El punto es especialmente delicado porque el propio reporte de Eon muestra que el sistema actual ya llega tarde frente al daño digital. De las 3,205 investigaciones iniciadas por violencia digital entre 2020 y 2025, 95% no llegó a juicio, sólo 3.6% de los presuntos responsables fue juzgado y apenas 0.5% terminó en condena.

A eso se suma un problema que cualquier usuaria entiende mejor que cualquier técnico. La viralización ocurre en horas, pero la respuesta institucional avanza a ritmo burocrático.

El estudio señala que las víctimas suelen cargar con capturas de pantalla, metadatos, URLs y procesos de plataforma sin apoyo suficiente, mientras fiscales, jueces y personal investigador siguen operando con formación insuficiente y sin protocolos claros.

Del Pozo recomienda armonizar definiciones y crear un estándar nacional para la violencia digital y el abuso mediante imágenes íntimas generadas con IA, así como imponer obligaciones de etiquetado para contenidos sintéticos, pero sobre todo establecer protocolos unificados para preservar evidencia y acelerar la atención, y capacitar de forma obligatoria a fiscales.
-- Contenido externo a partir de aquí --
(** With all ids below [2^53], the id handed out next is above every
    id in the store. *)
Lemma generateId_fresh (dat : IncidentsData) :
  (forall r, In r (incidents dat) -> rec_id r < 2 ^ 53) ->
  (forall d, In d (diagrams dat) -> id d < 2 ^ 53) ->
  (forall r, In r (incidents dat) -> rec_id r < generateId (Some dat)) /\
  (forall d, In d (diagrams dat) -> id d < generateId (Some dat)).
Proof.
  intros Hbi Hbd. unfold generateId.
  rewrite NumFacts.max_plus_one.
  - split.
    + intros r Hr. apply max_with_0_bound, in_or_app. left. now apply in_map.
    + intros d Hd. apply max_with_0_bound, in_or_app. right. now apply in_map.
  - intros x Hx. apply in_app_or in Hx.
    destruct Hx as [Hx|Hx]; apply in_map_iff in Hx;
      destruct Hx as (y & <- & Hy); auto.
Qed.

Lemma findIndex_app_last {A : Type} (p : A -> bool) (l : list A) (x : A) :
  (forall y, In y l -> p y = false) -> p x = true ->
  findIndex p (l ++ [x]) = Some (length l).
Proof.
  intros Hl Hx. induction l as [|a l IH]; simpl.
  - now rewrite Hx.
  - rewrite (Hl a) by now left. rewrite IH; [reflexivity |].
    intros y Hy. apply Hl. now right.
Qed.

Lemma insert_in {A : Type} (cmp : A -> A -> Z) (x y : A) (l : list A) :
  In y (insert_sorted cmp x l) <-> y = x \/ In y l.
Proof.
  induction l as [|a l IH]; simpl; [intuition |].
  destruct (cmp x a <=? 0); simpl; [intuition |].
  rewrite IH. intuition.
Qed.

Lemma sort_in {A : Type} (cmp : A -> A -> Z) (l : list A) (y : A) :
  In y l -> In y (stable_sort cmp l).
Proof.
  induction l as [|a l IH]; simpl; [tauto |].
  intro H. apply insert_in. destruct H as [->|H]; auto.
Qed.

Lemma insert_perm {A : Type} (cmp : A -> A -> Z) (x : A) (l : list A) :
  Permutation (insert_sorted cmp x l) (x :: l).
Proof.
  induction l as [|a l IH]; simpl; [constructor; constructor |].
  destruct (cmp x a <=? 0); [apply Permutation_refl |].
  eapply Permutation_trans; [apply perm_skip, IH | apply perm_swap].
Qed.

Lemma sort_perm {A : Type} (cmp : A -> A -> Z) (l : list A) :
  Permutation (stable_sort cmp l) l.
Proof.
  induction l as [|a l IH]; simpl; [constructor |].
  eapply Permutation_trans; [apply insert_perm | now constructor].
Qed.

Section Clock.

Variable now : Z.
Variable monthStart : Z.
Variable JSON_stringify : list TreeNodeData -> jsstring.

(** X19. Without loaded data [createDiagram] throws.  On loaded data
    it appends one diagram, which carries the given incident id, title
    and the serialized nodes; incidents, statistics and the other
    diagrams stay as they are, and an incident with that id is then
    delivered with the new diagram after its old ones.  When all ids in
    the store are below [2^53], the new id is above every one of them
    and an update of the new diagram's id finds it. *)
Theorem createDiagram_appends
        (incId : Z) (newTitle : jsstring) (nodes : list TreeNodeData)
        (dat : IncidentsData) :
  createDiagram now JSON_stringify incId newTitle nodes None
  = (Throw (lit "Incidents data not loaded"), None) /\
  exists d' dat',
    createDiagram now JSON_stringify incId newTitle nodes (Some dat)
    = (Ok d', Some dat') /\
    diagrams dat' = diagrams dat ++ [d'] /\
    incidents dat' = incidents dat /\ stats dat' = stats dat /\
    incidentId d' = incId /\ title d' = newTitle /\
    diagramJson d' = JSON_stringify nodes /\ createdAt d' = now /\
    (forall r, rec_id r = incId ->
       incident_diagrams (with_diagrams dat' r)
       = incident_diagrams (with_diagrams dat r) ++ [d']) /\
    ((forall r, In r (incidents dat) -> rec_id r < 2 ^ 53) ->
     (forall d, In d (diagrams dat) -> id d < 2 ^ 53) ->
     (forall d, In d (diagrams dat) -> id d < id d') /\
     (forall r, In r (incidents dat) -> rec_id r < id d') /\
     (forall t n, exists d'' st'',
        updateDiagram JSON_stringify (id d') t n (Some dat') = (Ok d'', st'') /\
        id d'' = id d' /\ incidentId d'' = incId)).
Proof.
  split; [reflexivity |].
  cbv [createDiagram bind get_store put_store ret].
  eexists _, _. split; [reflexivity |].
  cbn [diagrams incidents stats incidentId title diagramJson createdAt id].
  repeat (split; [reflexivity |]).
  split.
  - intros r Hr. unfold with_diagrams. cbn [incident_diagrams diagrams].
    rewrite filter_app. cbn [filter incidentId].
    rewrite Hr, Z.eqb_refl. reflexivity.
  - intros Hbi Hbd.
    destruct (generateId_fresh dat Hbi Hbd) as [Hinc Hdia].
    split; [exact Hdia |]. split; [exact Hinc |].
    intros t n. unfold updateDiagram, bind, get_store. cbn [diagrams].
    rewrite findIndex_app_last.
    + rewrite nth_error_app2, Nat.sub_diag by lia. cbn.
      eexists _, _. split; [reflexivity |]. split; reflexivity.
    + intros y Hy. apply Z.eqb_neq. specialize (Hdia y Hy).
      cbn [id]. lia.
    + apply Z.eqb_refl.
Qed.

Lemma splice1_findIndex {A : Type} (p : A -> bool) (l : list A) (i : nat) :
  findIndex p l = Some i ->
  (length (splice1 i l) + 1 = length l)%nat /\
  (forall x, In x (splice1 i l) -> In x l) /\
  ((forall x y, In x l -> In y l -> p x = true -> p y = true -> x = y) ->
   NoDup l ->
   splice1 i l = filter (fun x => negb (p x)) l).
Proof.
  revert i; induction l as [|a l IH]; simpl; intro i; [discriminate |].
  destruct (p a) eqn:E.
  - intro H; injection H as <-. simpl. split; [lia |]. split; [auto |].
    intros Huniq Hnd. inversion Hnd as [|? ? Ha Hl]; subst.
    symmetry. apply EditorMore.filter_all. intros x Hx.
    destruct (p x) eqn:Px; [| reflexivity].
    exfalso. apply Ha. rewrite (Huniq a x); auto.
  - destruct (findIndex p l) as [j|] eqn:F; [| discriminate].
    simpl. intro H; injection H as <-.
    destruct (IH j eq_refl) as (Hlen & Hin & Hfil). simpl.
    split; [lia |]. split.
    + intros x [->|Hx]; auto.
    + intros Huniq Hnd. inversion Hnd as [|? ? Ha Hl]; subst.
      f_equal. apply Hfil; [| assumption].
      intros x y Hx Hy. apply Huniq; now right.
Qed.

(** X20. Deleting an incident that exists removes one record with that
    id (the only one when ids are unique) and every diagram that belongs to
    it, keeps all other diagrams in their order, and brings the total of
    the statistics in line with the records left; an id that no record
    carries makes the call throw and leaves the store untouched. *)
Theorem deleteIncident_cascade (incId : Z) (dat : IncidentsData) :
  ((forall r, In r (incidents dat) -> rec_id r <> incId) ->
   deleteIncident monthStart incId (Some dat)
   = (Throw (lit "Incident record not found"), Some dat)) /\
  (forall r0, In r0 (incidents dat) -> rec_id r0 = incId ->
   exists dat',
     deleteIncident monthStart incId (Some dat) = (Ok true, Some dat') /\
     diagrams dat' = filter (fun d => negb (incidentId d =? incId)) (diagrams dat) /\
     (forall d, In d (diagrams dat') -> incidentId d <> incId) /\
     (forall d, In d (diagrams dat) -> incidentId d <> incId -> In d (diagrams dat')) /\
     (length (incidents dat') + 1 = length (incidents dat))%nat /\
     (forall r, In r (incidents dat') -> In r (incidents dat)) /\
     total (stats dat') = Z.of_nat (length (incidents dat')) /\
     (NoDup (map rec_id (incidents dat)) ->
      incidents dat'
      = filter (fun r => negb (rec_id r =? incId)) (incidents dat) /\
      getIncidentById dat' incId = None)).
Proof.
  split.
  - intro Hnone. unfold deleteIncident, bind, get_store.
    assert (E : findIndex (fun r => rec_id r =? incId) (incidents dat) = None).
    { apply findIndex_None. intros r Hr. apply Z.eqb_neq. now apply Hnone. }
    now rewrite E.
  - intros r0 Hr0 Hid. unfold deleteIncident, bind, get_store.
    destruct (findIndex (fun r => rec_id r =? incId) (incidents dat)) as [i|] eqn:E.
    + destruct (splice1_findIndex _ _ _ E) as (Hlen & Hin & Hfil).
      cbv [put_store ret updateStats].
      eexists. split; [reflexivity |].
      cbn [diagrams incidents stats total].
      split; [reflexivity |]. split; [| split; [| split; [| split; [| split]]]].
      * intros d Hd. apply filter_In in Hd. destruct Hd as [_ Hd].
        apply negb_true_iff, Z.eqb_neq in Hd. exact Hd.
      * intros d Hd Hne. apply filter_In. split; [exact Hd |].
        now apply negb_true_iff, Z.eqb_neq.
      * exact Hlen.
      * exact Hin.
      * reflexivity.
      * intro Hnd.
        assert (Hsp : splice1 i (incidents dat)
                      = filter (fun r => negb (rec_id r =? incId)) (incidents dat)).
        { apply Hfil.
          - intros x y Hx Hy Px Py. apply Z.eqb_eq in Px, Py.
            clear -Hnd Hx Hy Px Py. revert Hx Hy.
            induction (incidents dat) as [|a l IH]; [contradiction |].
            simpl in Hnd. inversion Hnd as [|? ? Ha Hl]; subst.
            intros [->|Hx] [->|Hy]; auto.
            + exfalso. apply Ha.
              replace (rec_id x) with (rec_id y) by congruence.
              now apply in_map.
            + exfalso. apply Ha.
              replace (rec_id y) with (rec_id x) by congruence.
              now apply in_map.
          - exact (NoDup_map_inv rec_id _ Hnd). }
        split; [exact Hsp |].
        unfold getIncidentById. cbn [incidents]. rewrite Hsp.
        destruct (find _ _) as [r|] eqn:F; [| reflexivity].
        apply find_some in F. destruct F as [Hr Hk].
        apply filter_In in Hr. destruct Hr as [_ Hr]. rewrite Hk in Hr.
        discriminate.
    + exfalso. rewrite findIndex_None in E. specialize (E r0 Hr0).
      apply Z.eqb_neq in E. contradiction.
Qed.

(** X21. Without loaded data [saveIncident] throws.  On loaded data
    it appends one record with the given user name, the time of the call,
    and the given title or, when that is empty, the title made from the
    description; the records and diagrams already stored stay as they
    are, the total of the statistics is the new number of records, and the
    record shows up in the history of its user.  When all ids in the
    store are below [2^53], the id of the new record is above every one
    of them. *)
Theorem saveIncident_appends
        (userName : jsstring) (dto : CreateIncidentRequest) (dat : IncidentsData) :
  saveIncident now monthStart userName dto None
  = (Throw (lit "Incidents data not loaded"), None) /\
  exists r' dat',
    saveIncident now monthStart userName dto (Some dat) = (Ok r', Some dat') /\
    incidents dat' = incidents dat ++ [r'] /\
    diagrams dat' = diagrams dat /\
    total (stats dat') = Z.of_nat (length (incidents dat)) + 1 /\
    rec_userName r' = userName /\ rec_recordedDate r' = now /\
    (dto_title dto <> [] -> rec_title r' = dto_title dto) /\
    (dto_title dto = [] ->
       rec_title r' = generateTitle (or_empty (dto_description dto))) /\
    In r' (map incident_record (getHistoryForUser dat' userName)) /\
    ((forall r, In r (incidents dat) -> rec_id r < 2 ^ 53) ->
     (forall d, In d (diagrams dat) -> id d < 2 ^ 53) ->
     (forall r, In r (incidents dat) -> rec_id r < rec_id r') /\
     (forall d, In d (diagrams dat) -> id d < rec_id r')).
Proof.
  split; [reflexivity |].
  cbv [saveIncident bind get_store put_store ret updateStats].
  eexists _, _. split; [reflexivity |].
  cbn [diagrams incidents stats total rec_userName rec_recordedDate rec_title rec_id].
  split; [reflexivity |]. split; [reflexivity |].
  split; [rewrite length_app; simpl; lia |].
  split; [reflexivity |]. split; [reflexivity |]. split; [| split; [| split]].
  - intro Hne. destruct (dto_title dto); [contradiction | reflexivity].
  - intros ->. cbn [truthy_str].
    destruct (dto_description dto) as [[|c r]|]; reflexivity.
  - unfold getHistoryForUser. rewrite map_map. cbn [incident_record with_diagrams].
    rewrite map_id. apply sort_in. cbn [incidents].
    apply filter_In. split.
    + apply in_or_app. right. now left.
    + cbn [rec_userName]. apply str_eqb_refl.
  - intros Hbi Hbd. exact (generateId_fresh dat Hbi Hbd).
Qed.

End Clock.

Lemma loaded_ids_small :
  (forall r, In r (incidents SampleStore.loaded) -> rec_id r < 2 ^ 53) /\
  (forall d, In d (diagrams SampleStore.loaded) -> id d < 2 ^ 53).
Proof.
  split.
  - intros r [<-|[<-|[<-|[]]]]; reflexivity.
  - intros d [<-|[<-|[]]]; reflexivity.
Qed.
Para la industria tecnológica, por un lado, esta iniciativa significa que México empieza a exigir trazabilidad, medidas de mitigación, transparencia y cooperación con autoridades, algo que puede elevar costos de cumplimiento, sobre todo para actores pequeños, pero también ofrece un terreno más claro para competir.

Por otro lado, la falta de definiciones más cerradas y de capacidades estatales suficientes mantiene viva la incertidumbre sobre cómo se interpretarán esas obligaciones en la práctica.

“El riesgo no necesariamente radica en la censura directa, sino en el uso del aparato regulatorio como mecanismo de presión, desgaste o intimidación”, indicó Ruíz.